WHAT YOU NEED TO DO:
Please take the lines from the one holding "destruct (sys_threads blocked" through the one holding "(** A link that" in the data below and copy them exactly.
Top of EXERCISE DATA
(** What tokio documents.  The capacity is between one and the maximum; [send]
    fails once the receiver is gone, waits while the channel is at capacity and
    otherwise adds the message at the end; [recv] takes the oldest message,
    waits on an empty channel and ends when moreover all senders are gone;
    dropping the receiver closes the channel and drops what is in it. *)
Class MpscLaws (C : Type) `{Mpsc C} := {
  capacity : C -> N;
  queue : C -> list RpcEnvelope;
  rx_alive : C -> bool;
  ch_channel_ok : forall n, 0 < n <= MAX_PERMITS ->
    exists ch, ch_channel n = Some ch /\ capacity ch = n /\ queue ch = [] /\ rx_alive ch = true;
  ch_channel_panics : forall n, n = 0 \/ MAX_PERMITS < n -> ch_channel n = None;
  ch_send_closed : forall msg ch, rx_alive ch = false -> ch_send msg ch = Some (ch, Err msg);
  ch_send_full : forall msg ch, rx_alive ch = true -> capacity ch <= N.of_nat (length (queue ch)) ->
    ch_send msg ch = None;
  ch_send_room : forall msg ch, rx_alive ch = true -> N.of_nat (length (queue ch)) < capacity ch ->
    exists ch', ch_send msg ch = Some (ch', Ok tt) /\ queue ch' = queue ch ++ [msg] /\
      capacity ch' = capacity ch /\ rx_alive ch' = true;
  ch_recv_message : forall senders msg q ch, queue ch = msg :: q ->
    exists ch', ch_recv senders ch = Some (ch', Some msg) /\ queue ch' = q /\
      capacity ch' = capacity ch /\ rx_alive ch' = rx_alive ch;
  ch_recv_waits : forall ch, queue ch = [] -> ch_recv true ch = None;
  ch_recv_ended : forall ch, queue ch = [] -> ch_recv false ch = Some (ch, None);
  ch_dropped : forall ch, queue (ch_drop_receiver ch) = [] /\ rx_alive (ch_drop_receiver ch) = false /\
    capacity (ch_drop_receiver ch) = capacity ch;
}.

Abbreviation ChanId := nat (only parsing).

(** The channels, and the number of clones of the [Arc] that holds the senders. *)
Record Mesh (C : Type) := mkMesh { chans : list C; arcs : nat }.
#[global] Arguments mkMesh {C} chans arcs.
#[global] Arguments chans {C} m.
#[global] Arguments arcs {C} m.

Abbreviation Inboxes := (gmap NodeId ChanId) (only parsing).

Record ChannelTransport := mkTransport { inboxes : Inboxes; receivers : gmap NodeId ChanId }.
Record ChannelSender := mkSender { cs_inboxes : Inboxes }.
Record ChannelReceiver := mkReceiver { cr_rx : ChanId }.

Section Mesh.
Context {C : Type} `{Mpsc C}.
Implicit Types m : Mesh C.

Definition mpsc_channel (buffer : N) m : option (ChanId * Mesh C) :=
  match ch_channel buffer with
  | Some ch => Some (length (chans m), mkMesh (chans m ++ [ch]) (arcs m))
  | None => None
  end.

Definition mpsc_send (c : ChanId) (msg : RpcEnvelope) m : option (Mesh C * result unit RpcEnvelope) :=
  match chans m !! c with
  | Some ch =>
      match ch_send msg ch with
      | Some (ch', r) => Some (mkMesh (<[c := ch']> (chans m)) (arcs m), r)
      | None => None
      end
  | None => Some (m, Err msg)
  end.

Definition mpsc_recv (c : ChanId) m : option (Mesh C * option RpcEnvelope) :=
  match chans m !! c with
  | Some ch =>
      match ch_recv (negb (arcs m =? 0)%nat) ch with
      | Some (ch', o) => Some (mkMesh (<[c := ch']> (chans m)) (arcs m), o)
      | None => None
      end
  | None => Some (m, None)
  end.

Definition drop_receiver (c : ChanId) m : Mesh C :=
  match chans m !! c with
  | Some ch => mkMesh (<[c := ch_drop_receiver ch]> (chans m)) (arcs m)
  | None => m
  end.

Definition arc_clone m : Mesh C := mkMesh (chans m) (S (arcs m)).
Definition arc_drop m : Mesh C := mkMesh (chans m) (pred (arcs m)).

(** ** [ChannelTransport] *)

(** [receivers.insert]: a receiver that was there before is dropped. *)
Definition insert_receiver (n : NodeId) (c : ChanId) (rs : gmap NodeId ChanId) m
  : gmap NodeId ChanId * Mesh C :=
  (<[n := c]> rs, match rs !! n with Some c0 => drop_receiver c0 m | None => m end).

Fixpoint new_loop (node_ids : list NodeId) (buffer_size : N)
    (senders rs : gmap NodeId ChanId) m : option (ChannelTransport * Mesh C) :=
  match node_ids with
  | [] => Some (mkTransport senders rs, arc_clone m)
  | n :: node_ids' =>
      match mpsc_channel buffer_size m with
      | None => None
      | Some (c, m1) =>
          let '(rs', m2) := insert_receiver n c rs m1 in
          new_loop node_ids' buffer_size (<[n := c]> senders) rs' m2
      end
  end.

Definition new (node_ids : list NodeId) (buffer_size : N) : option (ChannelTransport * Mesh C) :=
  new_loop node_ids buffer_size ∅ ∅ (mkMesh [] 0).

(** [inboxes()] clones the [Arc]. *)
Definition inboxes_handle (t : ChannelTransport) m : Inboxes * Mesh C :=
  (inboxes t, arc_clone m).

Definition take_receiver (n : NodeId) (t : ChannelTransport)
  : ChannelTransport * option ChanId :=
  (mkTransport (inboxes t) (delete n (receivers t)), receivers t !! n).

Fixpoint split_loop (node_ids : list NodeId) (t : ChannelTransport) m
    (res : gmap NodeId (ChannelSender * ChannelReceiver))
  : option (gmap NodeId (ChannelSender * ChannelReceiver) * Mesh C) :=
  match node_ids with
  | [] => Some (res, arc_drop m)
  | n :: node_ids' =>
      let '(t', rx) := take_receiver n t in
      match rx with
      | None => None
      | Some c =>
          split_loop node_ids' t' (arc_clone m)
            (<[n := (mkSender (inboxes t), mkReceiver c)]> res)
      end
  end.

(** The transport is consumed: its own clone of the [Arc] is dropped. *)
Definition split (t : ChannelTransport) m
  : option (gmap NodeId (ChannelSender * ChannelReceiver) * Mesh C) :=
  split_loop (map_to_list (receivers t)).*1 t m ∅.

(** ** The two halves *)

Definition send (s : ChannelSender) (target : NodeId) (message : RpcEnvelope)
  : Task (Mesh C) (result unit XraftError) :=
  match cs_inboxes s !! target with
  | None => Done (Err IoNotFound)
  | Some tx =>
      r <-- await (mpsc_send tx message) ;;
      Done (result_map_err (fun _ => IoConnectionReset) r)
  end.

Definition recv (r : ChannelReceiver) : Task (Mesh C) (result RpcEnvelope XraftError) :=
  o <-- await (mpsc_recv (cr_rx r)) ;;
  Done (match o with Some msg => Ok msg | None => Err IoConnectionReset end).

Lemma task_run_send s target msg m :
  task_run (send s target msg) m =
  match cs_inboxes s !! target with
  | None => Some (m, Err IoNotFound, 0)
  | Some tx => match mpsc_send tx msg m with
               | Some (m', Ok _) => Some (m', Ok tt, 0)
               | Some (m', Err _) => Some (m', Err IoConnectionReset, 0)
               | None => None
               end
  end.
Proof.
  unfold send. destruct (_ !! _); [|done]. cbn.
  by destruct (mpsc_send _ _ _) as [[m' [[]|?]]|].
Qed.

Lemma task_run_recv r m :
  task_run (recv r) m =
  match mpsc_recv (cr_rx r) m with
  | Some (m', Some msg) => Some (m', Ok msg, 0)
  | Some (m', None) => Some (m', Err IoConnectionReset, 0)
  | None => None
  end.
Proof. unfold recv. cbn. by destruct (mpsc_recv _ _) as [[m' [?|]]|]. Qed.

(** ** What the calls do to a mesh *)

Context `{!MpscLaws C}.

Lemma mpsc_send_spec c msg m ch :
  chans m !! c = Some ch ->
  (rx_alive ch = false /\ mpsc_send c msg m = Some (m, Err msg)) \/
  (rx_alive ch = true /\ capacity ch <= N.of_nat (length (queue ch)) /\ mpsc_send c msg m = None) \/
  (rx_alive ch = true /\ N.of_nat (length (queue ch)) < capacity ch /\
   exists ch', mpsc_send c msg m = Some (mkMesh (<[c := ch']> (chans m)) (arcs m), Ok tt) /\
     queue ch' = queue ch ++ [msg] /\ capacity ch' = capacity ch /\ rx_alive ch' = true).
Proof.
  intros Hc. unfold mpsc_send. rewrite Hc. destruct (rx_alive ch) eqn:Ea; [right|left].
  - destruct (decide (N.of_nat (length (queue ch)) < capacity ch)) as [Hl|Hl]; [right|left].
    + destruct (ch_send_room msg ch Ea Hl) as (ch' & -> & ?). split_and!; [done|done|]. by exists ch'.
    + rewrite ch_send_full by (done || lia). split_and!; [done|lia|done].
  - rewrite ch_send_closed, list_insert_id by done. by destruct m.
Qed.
Bottom of EXERCISE DATA
Top of EXERCISE DATA
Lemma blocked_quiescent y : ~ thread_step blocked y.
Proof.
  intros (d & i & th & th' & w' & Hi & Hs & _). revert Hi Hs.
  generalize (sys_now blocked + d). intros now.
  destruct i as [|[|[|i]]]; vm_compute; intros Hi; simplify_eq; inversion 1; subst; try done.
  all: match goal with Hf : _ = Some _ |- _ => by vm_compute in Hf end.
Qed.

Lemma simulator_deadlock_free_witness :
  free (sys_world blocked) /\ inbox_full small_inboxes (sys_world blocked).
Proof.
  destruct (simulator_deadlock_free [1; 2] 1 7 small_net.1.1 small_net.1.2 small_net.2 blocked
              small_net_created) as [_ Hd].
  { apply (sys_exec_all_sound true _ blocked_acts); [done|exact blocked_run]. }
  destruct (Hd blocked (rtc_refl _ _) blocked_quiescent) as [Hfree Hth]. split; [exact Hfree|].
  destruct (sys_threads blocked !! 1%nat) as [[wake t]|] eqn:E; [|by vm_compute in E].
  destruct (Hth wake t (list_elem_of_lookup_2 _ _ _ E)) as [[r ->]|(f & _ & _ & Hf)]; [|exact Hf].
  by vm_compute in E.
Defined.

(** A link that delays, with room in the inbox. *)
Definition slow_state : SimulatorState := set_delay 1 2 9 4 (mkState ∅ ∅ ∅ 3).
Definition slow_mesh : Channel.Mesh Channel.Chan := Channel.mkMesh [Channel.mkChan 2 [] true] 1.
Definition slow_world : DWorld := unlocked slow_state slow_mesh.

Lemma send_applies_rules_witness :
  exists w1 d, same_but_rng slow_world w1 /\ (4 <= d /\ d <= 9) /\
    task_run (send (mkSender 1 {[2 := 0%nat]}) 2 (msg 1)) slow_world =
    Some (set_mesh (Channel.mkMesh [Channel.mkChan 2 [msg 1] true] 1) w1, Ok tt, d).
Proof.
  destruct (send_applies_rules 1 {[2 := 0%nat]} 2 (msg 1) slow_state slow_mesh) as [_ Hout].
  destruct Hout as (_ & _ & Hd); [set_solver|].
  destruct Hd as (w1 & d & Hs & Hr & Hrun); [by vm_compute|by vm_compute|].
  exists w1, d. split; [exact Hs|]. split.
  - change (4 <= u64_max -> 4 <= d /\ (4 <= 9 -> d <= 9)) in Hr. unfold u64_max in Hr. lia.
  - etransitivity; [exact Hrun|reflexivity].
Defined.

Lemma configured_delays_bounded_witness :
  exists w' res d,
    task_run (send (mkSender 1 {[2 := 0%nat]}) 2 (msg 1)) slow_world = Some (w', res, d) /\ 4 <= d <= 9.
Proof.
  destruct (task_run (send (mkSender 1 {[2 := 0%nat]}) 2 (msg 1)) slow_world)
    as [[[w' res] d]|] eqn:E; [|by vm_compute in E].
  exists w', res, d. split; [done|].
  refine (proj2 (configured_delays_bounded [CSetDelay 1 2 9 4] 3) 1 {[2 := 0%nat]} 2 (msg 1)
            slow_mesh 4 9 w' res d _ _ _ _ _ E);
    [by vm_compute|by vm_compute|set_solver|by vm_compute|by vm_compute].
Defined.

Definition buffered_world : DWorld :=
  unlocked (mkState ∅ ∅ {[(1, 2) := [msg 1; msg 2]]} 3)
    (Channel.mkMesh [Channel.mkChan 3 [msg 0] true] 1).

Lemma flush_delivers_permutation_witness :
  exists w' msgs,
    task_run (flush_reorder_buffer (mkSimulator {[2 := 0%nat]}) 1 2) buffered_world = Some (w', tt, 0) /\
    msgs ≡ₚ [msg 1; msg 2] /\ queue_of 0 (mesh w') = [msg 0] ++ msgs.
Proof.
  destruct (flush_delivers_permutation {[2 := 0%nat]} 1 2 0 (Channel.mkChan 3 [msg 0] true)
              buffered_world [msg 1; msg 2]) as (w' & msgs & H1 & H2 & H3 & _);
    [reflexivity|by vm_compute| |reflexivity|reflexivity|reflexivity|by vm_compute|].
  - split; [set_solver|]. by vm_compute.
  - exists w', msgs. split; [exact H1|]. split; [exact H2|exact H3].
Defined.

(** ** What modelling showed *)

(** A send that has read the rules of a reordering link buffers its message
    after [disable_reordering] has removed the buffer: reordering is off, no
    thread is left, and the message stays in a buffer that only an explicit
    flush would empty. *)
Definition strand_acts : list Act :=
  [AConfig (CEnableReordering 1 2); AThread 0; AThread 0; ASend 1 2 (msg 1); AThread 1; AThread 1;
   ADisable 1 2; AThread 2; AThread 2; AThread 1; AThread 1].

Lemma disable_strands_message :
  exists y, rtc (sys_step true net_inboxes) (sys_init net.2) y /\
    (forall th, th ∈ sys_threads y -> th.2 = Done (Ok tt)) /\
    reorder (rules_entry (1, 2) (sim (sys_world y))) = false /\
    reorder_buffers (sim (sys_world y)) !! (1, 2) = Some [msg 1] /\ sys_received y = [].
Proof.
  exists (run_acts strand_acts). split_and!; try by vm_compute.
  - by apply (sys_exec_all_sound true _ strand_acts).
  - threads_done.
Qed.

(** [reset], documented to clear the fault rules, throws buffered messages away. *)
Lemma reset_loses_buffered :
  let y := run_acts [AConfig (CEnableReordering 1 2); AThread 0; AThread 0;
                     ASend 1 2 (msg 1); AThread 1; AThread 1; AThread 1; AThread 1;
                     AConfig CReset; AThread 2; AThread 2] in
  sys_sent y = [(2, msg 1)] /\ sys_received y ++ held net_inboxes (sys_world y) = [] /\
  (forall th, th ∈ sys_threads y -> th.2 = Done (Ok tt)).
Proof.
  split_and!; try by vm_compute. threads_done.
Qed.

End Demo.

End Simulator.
Bottom of EXERCISE DATA
WRITTEN ANSWER:
  destruct (sys_threads blocked !! 1%nat) as [[wake t]|] eqn:E; [|by vm_compute in E].
  destruct (Hth wake t (list_elem_of_lookup_2 _ _ _ E)) as [[r ->]|(f & _ & _ & Hf)]; [|exact Hf].
  by vm_compute in E.
Defined.

(** A link that delays, with room in the inbox. *)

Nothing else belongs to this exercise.